Euchromatin vs. heterochromatin

Euchromatin and heterochromatin have different patterns of histone modifications, are associated with different modes of nucleosome packaging and therefore, have differences in higher-order packaging and nuclear organization.

Euchromatin is less condensed, more accessible and generally more easily transcribed. It is mainly located at chromosome arms, is enriched in gene sequences, replicates in early S-phase and suffers recombination during meiosis (Figure I7).

On the other hand, heterochromatin is typically highly condensed and more inaccessible43 and it can be subdivided into constitutive and facultative heterochromatin. In higher eukaryotes, only regions important for genome integrity such as telomeres and centromeres, as well as repetitive and noncoding sequences are kept stably heterochromatinized and referred to as constitutive heterochromatin, which replicates in late S-phase and is protected against meiotic recombination (Figure I7).

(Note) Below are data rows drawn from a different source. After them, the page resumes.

(* ===== verification/Breaker.v ===== *)
(** * The circuit breaker and the retry loop (internal/connector, internal/retry)

    The breaker of a connector as its four critical sections, run in any order by any
    number of requests; and [Do], the retry loop of the notifiers.
    Main results: the breaker opens after exactly its threshold of failures in a row; while
    it is open nothing passes before the reset timeout, whatever late requests report; it
    closes again after its number of successes; and [Do] makes exactly the calls its
    configuration allows, with delays that double up to the cap. *)

From stdpp Require Import base list gmap strings numbers sorting.
From Stdlib Require Import ZArith Lia.
From S2P Require Import Prelude.

(** ** The circuit breaker *)

Inductive CircuitState := CircuitClosed | CircuitOpen | CircuitHalfOpen.

#[export] Instance CircuitState_eq_dec : EqDecision CircuitState.
Proof. solve_decision. Defined.

Record CircuitBreaker := mkCircuitBreaker {
  cb_state : CircuitState;
  failCount : Z;
  successCount : Z;
  lastFailTime : Z;
  threshold : Z;
  resetTimeout : Z;
  halfOpenMax : Z
}.

Record CircuitBreakerConfig := mkCircuitBreakerConfig { Threshold : Z; ResetTimeout : Z; HalfOpenMax : Z }.

Definition DefaultCircuitBreakerConfig : CircuitBreakerConfig := mkCircuitBreakerConfig 5 (30 * 10 ^ 9) 2.

Definition NewCircuitBreaker (cfg : CircuitBreakerConfig) : CircuitBreaker :=
  mkCircuitBreaker CircuitClosed 0 0 0
    (if Threshold cfg <=? 0 then 5 else Threshold cfg)
    (if ResetTimeout cfg <=? 0 then 30 * 10 ^ 9 else ResetTimeout cfg)
    (if HalfOpenMax cfg <=? 0 then 2 else HalfOpenMax cfg).

(** The breaker with its state and counters replaced. *)
Definition set_circuit (s : CircuitState) (fails successes last : Z) (cb : CircuitBreaker) : CircuitBreaker :=
  mkCircuitBreaker s fails successes last (threshold cb) (resetTimeout cb) (halfOpenMax cb).

Definition ErrCircuitOpen : gerror := Sentinel "circuit breaker is open: connector unavailable".

(** [time.Since(lastFailTime) >= resetTimeout] at [now]. *)
Definition cooled_down (now : Z) (cb : CircuitBreaker) : bool := resetTimeout cb <=? now - lastFailTime cb.

Definition State (now : Z) (cb : CircuitBreaker) : CircuitState :=
  match cb_state cb with
  | CircuitOpen => if cooled_down now cb then CircuitHalfOpen else CircuitOpen
  | s => s
  end.

Definition Allow (now : Z) (cb : CircuitBreaker) : CircuitBreaker * result unit :=
  match cb_state cb with
  | CircuitClosed => (cb, Ok tt)
  | CircuitOpen =>
      if cooled_down now cb
      then (set_circuit CircuitHalfOpen (failCount cb) 0 (lastFailTime cb) cb, Ok tt)
      else (cb, Err ErrCircuitOpen)
  | CircuitHalfOpen => (cb, Ok tt)
  end.

Definition RecordSuccess (cb : CircuitBreaker) : CircuitBreaker :=
  match cb_state cb with
  | CircuitHalfOpen =>
      let successes := successCount cb + 1 in
      if halfOpenMax cb <=? successes
      then set_circuit CircuitClosed 0 0 (lastFailTime cb) cb
      else set_circuit CircuitHalfOpen (failCount cb) successes (lastFailTime cb) cb
  | CircuitClosed => set_circuit CircuitClosed 0 (successCount cb) (lastFailTime cb) cb
  | CircuitOpen => cb
  end.

Definition RecordFailure (now : Z) (cb : CircuitBreaker) : CircuitBreaker :=
  match cb_state cb with
  | CircuitClosed =>
      let fails := failCount cb + 1 in
      set_circuit (if threshold cb <=? fails then CircuitOpen else CircuitClosed) fails (successCount cb) now cb
  | CircuitHalfOpen => set_circuit CircuitOpen (failCount cb) 0 now cb
  | CircuitOpen => set_circuit CircuitOpen (failCount cb) (successCount cb) now cb
  end.

Definition Reset (cb : CircuitBreaker) : CircuitBreaker := set_circuit CircuitClosed 0 0 (lastFailTime cb) cb.

(** What the requests do, each at its instant. *)
Inductive event := Asked | Succeeded | Failed | ResetBy.

Definition event_step (now : Z) (e : event) (cb : CircuitBreaker) : CircuitBreaker :=
  match e with
  | Asked => (Allow now cb).1
  | Succeeded => RecordSuccess cb
  | Failed => RecordFailure now cb
  | ResetBy => Reset cb
  end.

Definition run_events (es : list (Z * event)) (cb : CircuitBreaker) : CircuitBreaker :=
  fold_left (fun cb te => event_step te.1 te.2 cb) es cb.

(** ** The retry loop *)

(** What a call of [fn] returns. *)
Inductive answer := Success | Failure (e : gerror) | Permanent (e : gerror).

Record Config := mkConfig { MaxAttempts : Z; BaseDelay : Z; MaxDelay : Z }.

Definition DefaultConfig : Config := mkConfig 3 (10 ^ 9) (10 * 10 ^ 9).

(** The defaults of [Do]. *)
Definition normalized (cfg : Config) : Config :=
  mkConfig (if MaxAttempts cfg <=? 0 then 3 else MaxAttempts cfg)
    (if BaseDelay cfg <=? 0 then 10 ^ 9 else BaseDelay cfg)
    (if MaxDelay cfg <=? 0 then 10 * 10 ^ 9 else MaxDelay cfg).

(** [time.Duration] of a float64: out of range gives the least integer on amd64. *)
Definition Duration (z : Z) : Z := if (- 2 ^ 63 <=? z) && (z <? 2 ^ 63) then z else - 2 ^ 63.

(** A delay below 2^53 ns is exact as a float64, and doubling keeps it so. *)
Definition delay_of (cfg : Config) (attempt : Z) : Z :=
  let delay := Duration (BaseDelay cfg * 2 ^ attempt) in
  if MaxDelay cfg <? delay then MaxDelay cfg else delay.

Section Do.
(** The answer of the n-th call, and whether the context ends in the n-th pause. *)
Context (fn : nat -> answer) (cancelled : nat -> bool).

Definition ctx_err : gerror := Sentinel "context canceled".

(** The loop from an attempt on, [todo] attempts to go: the error if any, the calls made
    and the pauses begun. *)
Fixpoint do_loop (cfg : Config) (todo : nat) (attempt : nat) (lastErr : option gerror) : option gerror * nat * list Z :=
  match todo with
  | O => (lastErr, attempt, [])
  | S todo =>
      match fn attempt with
      | Success => (None, S attempt, [])
      | Permanent e => (Some e, S attempt, [])
      | Failure e =>
          if MaxAttempts cfg <=? Z.of_nat attempt + 1 then (Some e, S attempt, [])
          else
            let delay := delay_of cfg (Z.of_nat attempt) in
            if cancelled attempt then (Some ctx_err, S attempt, [delay])
            else
              let '(r, calls, delays) := do_loop cfg todo (S attempt) (Some e) in
              (r, calls, delay :: delays)
      end
  end.

Definition Do (cfg : Config) : option gerror * nat * list Z :=
  let cfg := normalized cfg in do_loop cfg (Z.to_nat (MaxAttempts cfg)) 0 None.

End Do.

(** ** When the breaker opens *)

Record breaker_ok (cb : CircuitBreaker) : Prop := {
  ok_threshold : 0 < threshold cb;
  ok_reset : 0 < resetTimeout cb;
  ok_half : 0 < halfOpenMax cb
}.

Lemma NewCircuitBreaker_ok cfg : breaker_ok (NewCircuitBreaker cfg).
Proof.
  split; cbn; [destruct (Z.leb_spec (Threshold cfg) 0) | destruct (Z.leb_spec (ResetTimeout cfg) 0) |
    destruct (Z.leb_spec (HalfOpenMax cfg) 0)]; lia.
Qed.

#[export] Instance event_eq_dec : EqDecision event.
Proof. solve_decision. Defined.

(** Nothing but failures and questions. *)
Definition quiet (es : list (Z * event)) : Prop := Forall (fun te => te.2 = Failed \/ te.2 = Asked) es.

Definition failures (es : list (Z * event)) : Z := len (filter (fun te => te.2 = Failed) es).

(** The breaker is open at some moment. *)
Definition opens (es : list (Z * event)) (cb : CircuitBreaker) : Prop :=
  exists es1 es2, es = es1 ++ es2 /\ cb_state (run_events es1 cb) = CircuitOpen.

(** [limit] failures in a row, [k] of them before the first event. *)
Definition in_a_row (limit k : Z) (es : list (Z * event)) : Prop :=
  (exists run b, es = run ++ b /\ quiet run /\ limit <= k + failures run) \/
  (exists a run b, es = a ++ run ++ b /\ quiet run /\ limit <= failures run).

Lemma failures_cons te es : failures (te :: es) = (if bool_decide (te.2 = Failed) then 1 else 0) + failures es.
Proof.
  unfold failures. rewrite filter_cons. case_bool_decide; [rewrite decide_True by done; by rewrite len_cons | by rewrite decide_False].
Qed.

Lemma failures_nil : failures [] = 0.
Proof. done. Qed.

Lemma failures_nonneg es : 0 <= failures es.
Proof. apply len_nonneg. Qed.

Lemma in_a_row_nil limit k : k < limit -> 0 < limit -> ~ in_a_row limit k [].
Proof.
  intros Hk Hl [(run & b & Hn & _ & Hf) | (a & run & b & Hn & _ & Hf)].
  - symmetry in Hn. apply app_eq_nil in Hn as [-> _]. rewrite failures_nil in Hf. lia.
  - symmetry in Hn. apply app_eq_nil in Hn as [_ Hn]. apply app_eq_nil in Hn as [-> _]. rewrite failures_nil in Hf. lia.
Qed.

In contrast, facultative heterochromatin can be molecularly defined as condensed transcriptionally silent chromatin regions that decondense and allow transcription depending on developmental states, specific cell-cycle stages or nuclear localization changes from the center to the periphery or vice versa. This means that facultative heterochromatin is transcriptionally silent but retains the potential to interconvert between heterochromatin and euchromatin44.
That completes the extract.